Peace is the absence of fighting and war. It is security, wellbeing and harmony [1]. Peace is desirable in Islam, although it also allows violence and war. In Christian faith, Jesus Christ is the example for peace making, who establishes a Kingdom of Peace where all believers are to be healed of evil powers.

2. Focus in Qur’an to Paradise with the world of senses

The Arab religions before Muhammad had no vision about an afterlife beyond death. Therefore the Qur’an with its view of a Paradise in which the blessed stay forever after the Last Judgement, opened new perspectives, including one or more gardens for the soul and pleasure for the eyes (e.g. Qur’an 43:71, 67:15) and good food (e.g. Qur’an 13:35, 14:23, 47:15) [2]. Some Sufi’s and Islamic thinkers have reservations to a much pronounced sensuous description of Paradise, supported by Qur’an 75:22-25 – Yusuf Ali: “Some faces, that Day, will beam (in brightness and beauty), Looking towards their Lord; And some faces, that Day, will be sad and dismal”. See also Qur’an 9:72: “but approval from Allah is greater. It is that which is the great attainment”. Therefore God guides to the perfect path and to the home of peace (Qur’an 10:25). More and more Muslims are open for a more metaphoric interpretation of the descriptions of Paradise in the Qur’an.

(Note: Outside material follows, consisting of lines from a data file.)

(** The index of the first two bytes that differ as signed chars decides. *)
Lemma memcmp_loop_ok m l : forall l' a b, length l' = length l ->
  bytes l -> bytes l' -> bytes_at m a l -> bytes_at m b l' ->
  exists r, loop (memcmp_body m) (S (Z.to_nat (zlen l))) (a, b, zlen l) = Ok r
    /\ (r = 0 <-> l = l').
Proof.
  induction l as [|c l IH]; intros [|d l'] a b Hlen Hl Hl' Ha Hb; try done.
  { cbn. by exists 0. }
  cbn [length] in *.
  replace (Z.to_nat (Z.of_nat (S (length l)))) with (S (Z.to_nat (zlen l))) by lia.
  cbn in Ha, Hb; destruct Ha as [Hc Ha]; destruct Hb as [Hd Hb].
  cbn [loop]. unfold memcmp_body at 1. zdec.
  rewrite (load_Some _ _ _ Hc), (load_Some _ _ _ Hd); cbn [obind].
  inversion_clear Hl; inversion_clear Hl'.
  assert (s8 c = s8 d <-> c = d) as Hiff.
  { unfold s8, is_byte in *. split; [|congruence]. Z.to_euclidean_division_equations; lia. }
  destruct (Z.eqb_spec (s8 c) (s8 d)) as [E|E]; cbn [negb].
  - replace (Z.of_nat (S (length l)) - 1) with (zlen l) by lia.
    apply Hiff in E as ->. destruct (IH l' (a + 1) (b + 1)) as (r & Hr & Hr0); try done; [lia|].
    exists r. split; [exact Hr|]. rewrite Hr0. split; congruence.
  - eexists; split; [done|]. split.
    + by case_bool.
    + intros [= -> ->]. done.
Qed.

(** ** Properties *)

(** [strcpy] into room for the string and its terminator, away from the
    source: it returns [dst], [dst] now holds the string, so [strlen] gives its
    length and [strcmp] finds the two equal, and no other byte has changed. *)
Theorem strcpy_spec m dst src s fuel :
  cstr m src s -> dst <> NULLP -> mapped m dst (zlen s + 1) ->
  disjoint_ranges dst (zlen s + 1) src (zlen s + 1) ->
  (length s < fuel)%nat -> zlen s < 2 ^ 32 ->
  exists m', strcpy fuel m dst src = Ok (m', dst)
    /\ cstr m' dst s /\ cstr m' src s
    /\ same_outside m m' dst (zlen s + 1)
    /\ strlen fuel m' dst = Ok (zlen s) /\ strcmp fuel m' dst src = Ok 0.
Proof.
  intros (Hn & Hs & Hb) Hdn Hd Hdis Hf Hlt.
  destruct (strcpy_loop_ok s m dst src fuel) as (m' & Hl & Hb' & Ho); try done.
  assert (bytes_at m' src (s ++ [0])) as Hsrc.
  { eapply bytes_at_outside; [done | exact Ho |]. unfold disjoint_ranges in *.
    rewrite length_app; cbn; lia. }
  exists m'. unfold strcpy, strlen, strcmp, notnull.
  apply Z.eqb_neq in Hdn as Hdn', Hn as Hn'. rewrite Hdn', Hn'. cbn [negb andb c_assert obind].
  rewrite Hl, (skip_ok m' s), (strcmp_loop_ok m' s s) by done. cbn [obind].
  split_and!; try done.
  - f_equal. rewrite u32_small; lia.
  - f_equal. by apply cmp_chars_eq.
Qed.

(** [strcmp] returns -1, 0 or 1, is 0 exactly on equal strings, and
    swapping its arguments negates its result. *)
Theorem strcmp_order m a b s t fuel :
  cstr m a s -> cstr m b t -> (length s < fuel)%nat -> (length t < fuel)%nat ->
  exists r, strcmp fuel m a b = Ok r /\ strcmp fuel m b a = Ok (- r)
    /\ (r = 0 <-> s = t) /\ (r = -1 \/ r = 0 \/ r = 1).
Proof.
  intros (Hna & Hs & Ha) (Hnb & Ht & Hb) Hfs Hft. exists (cmp_chars s t).
  unfold strcmp, notnull. apply Z.eqb_neq in Hna, Hnb. rewrite Hna, Hnb.
  cbn [negb andb c_assert obind].
  rewrite (strcmp_loop_ok m s t), (strcmp_loop_ok m t s) by done.
  destruct (cmp_chars_anti s t Hs Ht) as [-> ?]. split_and!; try done.
  by apply cmp_chars_eq.
Qed.

(** [strcat] appends: with room after the string at [dst] and [src]
    elsewhere, [dst] holds the concatenation and nothing else changes. *)
Theorem strcat_spec m dst src s t fuel :
  cstr m dst s -> cstr m src t -> mapped m (dst + zlen s) (zlen t + 1) ->
  disjoint_ranges (dst + zlen s) (zlen t + 1) src (zlen t + 1) ->
  (length s < fuel)%nat -> (length t < fuel)%nat ->
  exists m', strcat fuel m dst src = Ok (m', dst) /\ cstr m' dst (s ++ t)
    /\ same_outside m m' (dst + zlen s) (zlen t + 1).
Proof.
  intros (Hnd & Hs & Hd) (Hns & Ht & Hsrc) Hmap Hdis Hfs Hft.
  destruct (strcpy_loop_ok t m (dst + zlen s) src fuel) as (m' & Hl & Hb' & Ho); try done.
  exists m'. unfold strcat, notnull. apply Z.eqb_neq in Hnd as Hnd', Hns as Hns'.
  rewrite Hnd', Hns'. cbn [negb andb c_assert obind]. rewrite (skip_ok m s) by done.
  cbn [obind]. replace (dst + zlen s + 1 - 1) with (dst + zlen s) by lia. rewrite Hl.
  split_and!; try done. split; [done|]. split; [by apply Forall_app|].
  rewrite <- app_assoc. apply bytes_at_app. split; [|done].
  apply bytes_at_app in Hd as [Hd _]. eapply bytes_at_outside; [done | exact Ho |].
  unfold disjoint_ranges; lia.
Qed.

(** [strchr], [strrchr] and [strchrs] return the first occurrence, the
    last one and the number of occurrences of [ch] as a signed character; for
    an ASCII [ch] the first occurrence really is the first position holding
    [ch], and a [ch] of 128 or more is never found, even when it is there. *)
Theorem strchr_family m p s ch fuel :
  cstr m p s -> (length s < fuel)%nat -> zlen s < 2 ^ 32 ->
  strchr fuel m p ch = Ok (from_option (Z.add p) NULLP (index_of ch s))
  /\ strrchr fuel m p ch = Ok (from_option (Z.add p) NULLP (last_index_of ch s))
  /\ strchrs fuel m p ch = Ok (count_of ch s)
  /\ (0 < ch < 128 -> forall i, index_of ch s = Some i ->
        znth s i = Some ch /\ forall j, 0 <= j < i -> znth s j <> Some ch)
  /\ (128 <= ch -> strchr fuel m p ch = Ok NULLP).
Proof.
  intros (Hn & Hs & Hb) Hf Hlt. unfold strchr, strrchr, strchrs, notnull.
  apply Z.eqb_neq in Hn. rewrite Hn. cbn [negb c_assert obind].
  rewrite (strchr_loop_ok m ch s), (strrchr_loop_ok m ch s), (strchrs_loop_ok m ch s) by (done || lia).
  split_and!; try done.
  - intros Hch i Hi. by apply index_of_Some.
  - intros Hch. by rewrite index_of_high.
Qed.

(** [memset], [memcpy] to a disjoint place and [memcmp] on the copies:
    the bytes land where they should, nothing else changes, and [memcmp] then
    answers 0, and 0 only for equal bytes. *)
Theorem mem_routines_spec m dst src l :
  bytes l -> bytes_at m src l -> mapped m dst (zlen l) ->
  disjoint_ranges dst (zlen l) src (zlen l) -> dst <> NULLP -> src <> NULLP ->
  (exists m', memset m dst 0 (zlen l) = Ok m'
     /\ bytes_at m' dst (replicate (length l) 0) /\ same_outside m m' dst (zlen l))
  /\ exists m', memcpy m dst src (zlen l) = Ok m'
     /\ bytes_at m' dst l /\ same_outside m m' dst (zlen l)
     /\ memcmp m' dst src (zlen l) = Ok 0
     /\ forall l' q, length l' = length l -> bytes l' -> bytes_at m' q l' -> q <> NULLP ->
          exists r, memcmp m' dst q (zlen l) = Ok r /\ (r = 0 <-> l = l').
Proof.
  intros Hby Hsrc Hmap Hdis Hdn Hsn. unfold memset, memcpy, memcmp, notnull.
  apply Z.eqb_neq in Hdn, Hsn. rewrite Hdn, Hsn. cbn [negb andb orb c_assert obind]. split.
  - by apply (memset_loop_ok 0 (length l)).
  - destruct (memcpy_loop_ok l m dst src (zlen l)) as (m' & Hl & Hb & Ho); try done.
    exists m'. split_and!; try done.
    + destruct (memcmp_loop_ok m' l l dst src) as (r & Hr & Hr0); try done.
      { eapply bytes_at_outside; [exact Hsrc | exact Ho |]. unfold disjoint_ranges in *; lia. }
      rewrite Hr. f_equal. by apply Hr0.
    + intros l' q Hlen Hl' Hq Hqn. by apply memcmp_loop_ok.
Qed.

(** ** Witnesses: "hi" at 100, "a/b" at 200, room at 300. *)

Definition demo_mem : mem :=
  list_to_map [(100, 104); (101, 105); (102, 0); (103, 7); (104, 7); (105, 7); (106, 7);
               (200, 97); (201, 47); (202, 98); (203, 0);
               (300, 1); (301, 2); (302, 3); (303, 4)].

Ltac solve_cstr :=
  split; [done | split; [repeat (apply Forall_cons; split; [unfold is_char; lia|]);
                         apply Forall_nil; exact I
                        | vm_compute; tauto]].

Example strcpy_witness :
  exists m', strcpy 5 demo_mem 300 200 = Ok (m', 300)
    /\ cstr m' 300 [97; 47; 98] /\ cstr m' 200 [97; 47; 98]
    /\ same_outside demo_mem m' 300 4
    /\ strlen 5 m' 300 = Ok 3 /\ strcmp 5 m' 300 200 = Ok 0.
Proof.
  apply (strcpy_spec demo_mem 300 200 [97; 47; 98] 5).
  - solve_cstr.
  - done.
  - intros a Ha. cbn in Ha.
    assert (a = 300 \/ a = 301 \/ a = 302 \/ a = 303) as [->|[->|[->| ->]]] by lia; by eexists.
  - right. cbn; lia.
  - cbn; lia.
  - cbn; lia.
Defined.

Example strcmp_order_witness :
  exists r, strcmp 5 demo_mem 100 200 = Ok r /\ strcmp 5 demo_mem 200 100 = Ok (- r)
    /\ (r = 0 <-> [104; 105] = [97; 47; 98]) /\ (r = -1 \/ r = 0 \/ r = 1).
Proof.
  apply (strcmp_order demo_mem 100 200 [104; 105] [97; 47; 98] 5);
    [solve_cstr | solve_cstr | cbn; lia | cbn; lia].
Defined.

3. Focus in New Testament to Paradise with peace

The New Testament is focused on eternal life in Paradise. According to many people, peace is a situation without a violent conflict. The New Testament defines peace in relation to justice, that is healthy relations between people with wealth and a good governance that serves the true interests of all people. Therefore a program is necessary to realize peace [3], including acceptance of the governance, escaping to another area and the Messianic way. Christian faith is free from the world of senses in Islam. Therefore faith in the Jesus Christ as Savior of mankind is the purest faith [4].

4. Conclusion

Islam is oriented to contemplation, surrender and being rational acceptable, while Christian faith is focused on the coming of the Kingdom of Heaven. Therefore the Gospel of Jesus Christ has not peace as a social program, but as inner peace that can be expressed as a true relation with God [5]: “Blessed are the peacemakers, for they shall be called sons of God” (Matthew 5:9). At the sacrifice of Jesus Christ on the Cross, Jesus opened the door to Paradise to mankind again: “And Jesus said to him, “Assuredly, I say to you, today you will be with Me in Paradise.” (Luke 23:43). When Jesus presented himself to his disciples after the resurrection, he said: “So Jesus said to them again, “Peace to you!” (John 20:21). Therefore peace is an attribute of Paradise.


Notes:

1. Peace, in: Hans Dieter Betz et al (ed), Religion Past & Present, Encyclopedia of Theology and Religion, Volume IX, A-Bhu, Brill, Leiden 2011, 658.
2. Paradise, in: Hans Dieter Betz et al (ed), Religion Past & Present, Encyclopedia of Theology and Religion, Volume IX, A-Bhu, Brill, Leiden 2011, 529.
3. Terrence J. Rynne, Gandhi and Jesus, The Saving Power of Nonviolence, Orbis Books, New York, 2008, 100-101.
4. Friedrich D. E. Schleiermacher, The Christian Faith (translated by H. R. Machintosh and J. S. Steward), Edinburgh: T. & T. Clark, 1928, 38.
5. Peace, in: Hans Dieter Betz et al (ed), Religion Past & Present, Encyclopedia of Theology and Religion, Volume IX, A-Bhu, Brill, Leiden 2011, 658.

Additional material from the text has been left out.